Die so genannte fiskalische Klippe (fiscal cliff), die den USA Anfang 2013 drohen könnte, ist in aller Munde und sollte es zu keiner Einigung zwischen dem von Republikanern beherrschten Repräsentantenhaus und dem Senat (mit Mehrheit der Demokraten) kommen, würden automatisch Steuererhöhungen und Ausgabenkürzungen in Kraft treten, deren Volumen etwa 650 Mrd. Dollar betragen wird. Und weil dieser Betrag etwas mehr als 4 Prozent des amerikanischen BIP beträgt, rechnet man in diesem Fall für die USA mit einer ausgeprägten Rezession. Kein Wunder also, wenn die Akteure an den Finanzmärkten Angst davor haben, die US-Wirtschaft könne womöglich von der fiskalische Klippe stürzen. Die einzige Lösung ist also ein Haushaltskompromiss, auf den nicht nur Fed-Chef Ben Bernanke hofft, sondern auch die globalen Finanzmärkte. Dabei entsteht irrigerweise der Eindruck, dass mit einem solchen Kompromiss eine Rezession umgangen werden könnte. Ein Optimum, von dem man jedoch nur ausgehen kann, wenn von Steuererhöhungen und Ausgabenkürzungen nichts, aber auch gar nichts übrig bliebe – ein Szenario von dem derzeit niemand spricht.

 

Das Zeug zur Katerstimmung

Wenn man also über die fiskalische Klippe und die damit einhergehende Wahrscheinlichkeit einer Rezession spekuliert, sollte man diese auch mit den richtigen Referenzpunkten verbinden.
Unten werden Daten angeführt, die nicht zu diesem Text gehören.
Lemma put_ok a o p m : office_inv a o → worker o = WorkPut p m →
  ∃ o', PostalDelivery o = Ok (Some o') ∧ same_office o o' ∧ office_inv a o' ∧ worker o' = WorkWait ∧
    delivered o' = delivered o ++ [message_of p (work_buffer o)].
Proof.
  intros Ho Hwk. unfold PostalDelivery, Put, new_Mail. rewrite Hwk. pose proof (of_recv _ _ Ho) as [Hb Hp Ha Hw Hd Hk Hi Hu Hor Hm].
  destruct (Hk _ _ Hwk) as [Em Hg]. destruct (good_facts _ _ _ Hg) as (_ & _ & Hmax & Hto).
  destruct (rd_in_range (boxes o) (mail_to m)) as (box & Er & Hbox); [rewrite Em, Hb; lia|]. rewrite Er. cbn [mbind result_bind].
  rewrite bool_decide_true by (rewrite Em; change MAX_MAIL_SIZE with 40; lia). cbn [ASSERT mbind result_bind].
  destruct (copy_front (drop (Z.to_nat MAIL_HEADER_SIZE) (work_buffer o)) (uninit MAX_MAIL_SIZE) (mail_length m)) as (d & Ed & Hld & Htd).
  { rewrite length_drop, Em. change MAX_PACKET_SIZE with 52 in Hu. change MAIL_HEADER_SIZE with 12. lia. }
  { rewrite length_drop, uninit_length by done. change MAX_PACKET_SIZE with 52 in Hu. change MAIL_HEADER_SIZE with 12.
    change MAX_MAIL_SIZE with 40. lia. }
  match type of Ed with (?x ≫= ?k) = _ => destruct x as [pl|] eqn:Epl; [cbn [mbind result_bind] in Ed|done] end.
  cbn [mbind result_bind]. rewrite Ed. cbn [mbind result_bind].
  rewrite wr_ok by (rewrite Em, Hb; lia). cbn [mbind result_bind].
  eexists. split; [done|]. split; [done|]. split; [|done].
  apply (office_inv_intro a o); [done|done| |apply (send_inv_same a o); [apply Ho|done]].
  split; cbn; try done.
  - by rewrite length_insert.
  - rewrite Hwk in Ha. naive_solver.
  - rewrite Hor. unfold transit, in_worker. cbn. by rewrite Hwk, <-app_assoc.
  - intros b box' Hb0 Hbx. rewrite for_box_app. cbn [fst snd message_of].
    destruct (decide (b = mail_to m)) as [->|Hne].
    + rewrite list_lookup_insert_eq in Hbx by (rewrite Em, Hb; lia). injection Hbx as <-.
      destruct (Hm _ _ Hb0 Hbox) as [Hok Hf]. split.
      * apply Forall_app. split; [done|]. constructor; [|done]. split; cbn; rewrite ?Em.
        -- rewrite Hld, uninit_length by done. done.
        -- change MAX_MAIL_SIZE with 40. lia.
      * rewrite decide_True, Hf, map_app, <-app_assoc by congruence. do 2 f_equal. cbn. f_equal.
        unfold mail_message. cbn [pktHdr mailHdr mail_data]. unfold message_of. by rewrite <-Em, Htd.
    + assert (0 ≤ mail_to m) by (rewrite Em; lia). rewrite list_lookup_insert_ne in Hbx by lia. destruct (Hm _ _ Hb0 Hbx) as [? Hf]. split; [done|].
      by rewrite decide_False, app_nil_r by congruence.
Qed.

(** *** Threads *)

(** The parts of a post office that [recv_inv] is about, but for the history. *)
Definition recv_part (o : PostOffice) : nat * PacketHeader * list Z * list (list Z) * list (list Mail) * Z * worker_phase * list Z :=
  (recvPolls (network o), inHdr (network o), inbox (network o), sock (network o), boxes o, messageAvailable o, worker o, work_buffer o).

Lemma recv_inv_same a o o' : recv_inv a o → recv_part o' = recv_part o →
  arrived o' = arrived o → delivered o' = delivered o → taken o' = taken o → recv_inv a o'.
Proof.
  intros [Hb Hp Ha Hw Hd Hk Hi Hu Hor Hm] E E6 E7 E8. injection E as E0 E1 E2 E3 E4 E5 E9 E10.
  assert (in_device (network o') = in_device (network o)) as Ed by (unfold in_device; by rewrite E1, E2).
  assert (transit o' = transit o) as Et by (unfold transit, in_worker; by rewrite Ed, E3, E9, E10).
  split; rewrite ?Et, ?Ed, ?E0, ?E2, ?E3, ?E4, ?E5, ?E6, ?E7, ?E8, ?E9, ?E10; done.
Qed.

(** A thread that does not wait for the device goes to a phase where it does not, either. *)
Lemma send_goto a o o' t p : send_inv a o → at_phase o t ≠ SendWait → p ≠ SendWait → phase_ok a p →
  sendBusy (network o') = false → sendDones (network o') = sendDones (network o) → messageSent o' = messageSent o →
  at_phase o' = at_phase o →
  (sending p = sending (at_phase o t) ∧ sendLock o' = sendLock o ∨
   (sendLock o = Some t ∨ sendLock o = None) ∧ sendLock o' = if sending p then Some t else None) →
  send_inv a (goto o' t p).
Proof.
  intros [Hl Hb Hd Hp] Hx Hp' Hok E1 E2 E3 E4 HL. pose proof (Hl t) as Hlt.
  split; cbn; rewrite ?E1, ?E2, ?E3, ?E4; try done.
  - intros u. pose proof (Hl u) as Hu. case_decide; [subst|].
    + destruct HL as [[-> ->]|[_ ->]]; [done|]. by destruct (sending p).
    + destruct HL as [[_ ->]|[HL ->]]; [done|].
      assert (sending (at_phase o u) = true → False).
      { intros E. apply Hu in E. destruct HL; congruence. }
      split; intros E; [done|]. destruct (sending p); congruence.
  - assert (Hph : ∀ u, (if decide (u = t) then p else at_phase o u) = SendWait ↔ at_phase o u = SendWait).
    { intros u. case_decide; [subst|]; naive_solver. }
    destruct Hd as [(? & ? & Hn)|[? [u Hu]]]; [left|right].
    + split_and!; [done..|]. intros u Hu. apply (Hn u). by apply Hph.
    + split; [done|]. exists u. by apply Hph.
  - intros u. case_decide; [by subst|apply Hp].
Qed.

Lemma Send_prepare_ok o p m d : netAddr o ∈ A → packet_to p ∈ A → 0 ≤ mail_to m < NB → numBoxes o = NB →
  is_s32 (mail_from m) → 0 ≤ mail_length m ≤ MAX_MAIL_SIZE → mail_length m ≤ Z.of_nat (length d) →
  ∃ b, Send_prepare o p m d = Ok (mkPacketHeader (packet_to p) (netAddr o) (mail_length m + MAIL_HEADER_SIZE), b) ∧
    Z.of_nat (length b) = MAX_PACKET_SIZE ∧
    message_of (mkPacketHeader (packet_to p) (netAddr o) (mail_length m + MAIL_HEADER_SIZE)) b
      = (mkPacketHeader (packet_to p) (netAddr o) (mail_length m + MAIL_HEADER_SIZE), m, take (Z.to_nat (mail_length m)) d) ∧
    good (packet_to p) (message_of (mkPacketHeader (packet_to p) (netAddr o) (mail_length m + MAIL_HEADER_SIZE)) b).
Proof.
  intros Ha Hto Hbox HNB Hf Hl Hd. unfold Send_prepare. rewrite HNB, !bool_decide_true by lia. cbn [ASSERT mbind result_bind].
  change MAX_MAIL_SIZE with 40 in *. change MAIL_HEADER_SIZE with 12. change MAX_PACKET_SIZE with 52.
  assert (length (mail_bytes m) = 12%nat) as Hmb by apply three_words_length.
  pose proof (uninit_length 52 ltac:(lia)) as Hu.
  rewrite u32_id, splice_0, slice_0 by (unfold is_u32; lia). cbn [mbind result_bind]. unfold splice.
  rewrite bool_decide_true by (rewrite length_app, length_drop, length_take; lia). cbn [mbind result_bind].
  rewrite take_app_length' by lia. eexists. split; [done|].
  assert (∀ rest, mail_of_bytes (mail_bytes m ++ rest) = m) as Em.
  { intros rest. unfold mail_of_bytes, mail_bytes. rewrite header_words_bytes by (unfold is_s32, is_u32 in *; lia). by destruct m. }
  match goal with |- _ ∧ ?E ∧ _ => assert E as HE end.
  { unfold message_of. rewrite Em. f_equal. change (Z.to_nat MAIL_HEADER_SIZE) with 12%nat.
    rewrite drop_app_length' by lia. apply take_app_length'. rewrite length_take. lia. }
  split_and!; [|done|].
  - rewrite !length_app, !length_drop, !length_app, length_drop, length_take. lia.
  - rewrite HE. split; cbn; try done; [by apply A_words|rewrite length_take; lia].
Qed.

(** Putting a packet on the wire: what the other side reads. *)
Lemma wire_message_ok a p b rest : good a (message_of p b) → is_s32 a → Z.of_nat (length b) = MAX_PACKET_SIZE →
  wire_message (packet_bytes p ++ take (Z.to_nat (packet_length p)) b ++ rest) = message_of p b.
Proof.
  intros Hg Ha Hb. destruct (good_facts _ _ _ Hg) as (Hto & Hl & Hm & _). pose proof (gd_from _ _ Hg) as Hf. cbn in Hf.
  change MAX_PACKET_SIZE with 52 in Hb.
  unfold wire_message. rewrite packet_of_bytes_ok by (unfold is_u32; rewrite ?Hto; done || lia).
  change (Z.to_nat PACKET_HEADER_SIZE) with 12%nat. rewrite drop_app_length' by (unfold packet_bytes; by rewrite three_words_length).
  apply take_message; [done|lia|]. rewrite take_app_length' by (rewrite length_take; lia). done.
Qed.

Lemma office_goto a o o' t p : office_inv a o → same_office o o' → recv_part o' = recv_part o → delivered o' = delivered o →
  taken o' = taken o → send_inv a (goto o' t p) → office_inv a (goto o' t p).
Proof.
  intros Ho Hs Hr Ed Et Hse. apply (office_inv_intro a o); [done|by destruct Hs| |done].
  apply (recv_inv_same a o); [apply Ho|done|apply Hs|done|done].
Qed.

Lemma Send_step_ok a o t random : office_inv a o →
  Send o t random = Ok None ∨
  ∃ o' out, Send o t random = Ok (Some (o', out)) ∧ same_office o o' ∧ office_inv a o' ∧
    ∀ to packet, out = Some (to, packet) → to ∈ A ∧ wire_ok to packet ∧
      ∃ p b, at_phase o t = SendNet p b ∧ wire_message packet = message_of p b.
Proof.
  intros Ho. pose proof (of_send _ _ Ho) as Hse. pose proof Hse as [Hl Hb Hd Hp]. pose proof (Hl t) as Hlt. pose proof (Hp t) as Hpt.
  unfold Send. destruct (at_phase o t) as [|p b|p b| | |box|p m d] eqn:Ep; try by left.
  - destruct (sendLock o) as [u|] eqn:El; [by left|right]. do 2 eexists. split; [done|]. split; [done|]. split; [|done].
    apply (office_goto a o); try done.
    apply (send_goto a o); try done; [by rewrite Ep|]. right. split; [by right|done].
  - right. destruct Hpt as (Hbl & Hfr & Hto & Hg). destruct (good_facts _ _ _ Hg) as (_ & Hlen & Hmax & _).
    change MAX_PACKET_SIZE with 52 in Hbl.
    assert (El : sendLock o = Some t) by by apply Hlt.
    rewrite Network.Send_ok; [|done|change MAX_PACKET_SIZE with 52; lia|by rewrite (of_ident _ _ Ho)|by apply A_words|
      by apply (gd_from _ _ Hg)|change MAX_PACKET_SIZE with 52; lia|by apply uninit_length].
    cbn [mbind result_bind].
    do 2 eexists. split; [done|]. split; [done|]. split.
    + apply (office_goto a o); try done. split; cbn; try done.
      * intros u. case_decide; [by subst|apply Hl].
      * right. destruct Hd as [(-> & -> & Hn)|[_ [u Hu]]].
        -- split; [by left|]. exists t. by rewrite decide_True.
        -- assert (sendLock o = Some u) by (apply Hl; by rewrite Hu). congruence.
      * intros u. case_decide; [done|apply Hp].
    + intros to packet E. destruct (lost (network o) random); [done|]. cbn [option_map] in E.
      assert (to = packet_to p) as -> by congruence.
      assert (Hpk : packet = packet_bytes p ++ take (Z.to_nat (packet_length p)) b ++ drop (12 + Z.to_nat (packet_length p)) (uninit MAX_WIRE_SIZE))
        by congruence. clear E. rewrite Hpk.
      assert (E : ∀ rest, wire_message (packet_bytes p ++ take (Z.to_nat (packet_length p)) b ++ rest) = message_of p b)
        by (intros rest; apply (wire_message_ok (packet_to p)); [done|by apply A_words|done]).
      split; [done|]. split; [split; [|by rewrite E]|by exists p, b].
      rewrite !length_app, length_drop, length_take, uninit_length by done. change (length (packet_bytes p)) with (length (header_bytes (packet_to p) (packet_from p) (packet_length p))).
      rewrite three_words_length. change MAX_WIRE_SIZE with 64. lia.
  - case_bool_decide as Em; [by left|right]. do 2 eexists. split; [done|]. split; [done|]. split; [|done].
    assert (El : sendLock o = Some t) by by apply Hlt.
    apply (office_goto a o); try done. split; cbn; try done.
    + intros u. case_decide; [by subst|apply Hl].
    + left. destruct Hd as [(_ & ? & _)|[[[_ ?]|[-> ->]] _]]; [done|done|]. split_and!; [done|done|].
      intros u. case_decide as Hu; [done|]. intros E. assert (sendLock o = Some u) by (apply Hl; by rewrite E). congruence.
    + intros u. case_decide; [done|apply Hp].
  - right. do 2 eexists. split; [done|]. split; [done|]. split; [|done].
    apply (office_goto a o); try done. apply (send_goto a o); try done; [by rewrite Ep|]. right. split; [left; by apply Hlt|done].
Qed.

Lemma Receive_step_ok a o t : office_inv a o →
  Receive o t = Ok None ∨ ∃ o', Receive o t = Ok (Some o') ∧ same_office o o' ∧ office_inv a o'.
Proof.
  intros Ho. pose proof (of_send _ _ Ho) as Hse. pose proof (sn_phase _ _ Hse t) as Hpt.
  pose proof (of_recv _ _ Ho) as [Hb Hp Ha Hw Hd Hk Hi Hu Hor Hm].
  unfold Receive. destruct (at_phase o t) as [|p b|p b| | |box|p m d] eqn:Ep; try by left.
  - cbn in Hpt. destruct (rd_in_range (boxes o) box) as (bx & Er & Hbx); [lia|]. rewrite Er. cbn [mbind result_bind].
    destruct (Hm _ _ (proj1 Hpt) Hbx) as [Hok Hf]. unfold Get. destruct bx as [|mail rest]; [by left|right].
    apply Forall_cons in Hok as [[Hml Hmx] Hok].
    rewrite slice_0 by lia. cbn [mbind result_bind]. rewrite wr_ok by lia. cbn [mbind result_bind].
    eexists. split; [done|]. split; [done|].
    apply (office_inv_intro a o); [done|done| |].
    + split; cbn; try done.
      * by rewrite length_insert.
      * intros b bx Hb0 Hbx'. destruct (decide (b = box)) as [->|Hne].
        -- rewrite list_lookup_insert_eq in Hbx' by lia. injection Hbx' as <-. split; [done|].
           by rewrite Hf, <-app_assoc.
        -- rewrite list_lookup_insert_ne in Hbx' by lia. by apply Hm.
    + apply (send_inv_same a (goto o t (BoxGot (pktHdr mail) (mailHdr mail) (take (Z.to_nat (mail_length (mailHdr mail))) (mail_data mail))))); [|done].
      apply (send_goto a o); try done; [by rewrite Ep|cbn; lia|apply Hse|left; by rewrite Ep].
  - cbn in Hpt. right. rewrite bool_decide_true by done. cbn [ASSERT mbind result_bind]. eexists. split; [done|]. split; [done|].
    apply (office_goto a o); try done. apply (send_goto a o); try done; [by rewrite Ep|apply Hse|left; by rewrite Ep].
Qed.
Dabei würde nach gängiger Auffassung das eine Extrem „keine Einigung zwischen Republikanern und Demokraten“ zu einer ausgeprägten Rezession in den USA führen. Das andere Extrem, das zunächst als rezessionsneutral zu werten wäre, würde in der völligen Beseitigung der fiskalischen Klippe bestehen. Danach läge also jeder Kompromiss zwischen diesen beiden Extrema und dürfte demzufolge auf jeden Fall zu einer mehr oder weniger ausgeprägten Rezession führen. Dennoch würde ein solcher Kompromiss an den Aktienmärkten aus heutiger Sicht beklatscht und gefeiert. Eine Überschätzung, die am Ende durchaus das Zeug zur Katerstimmung hätte.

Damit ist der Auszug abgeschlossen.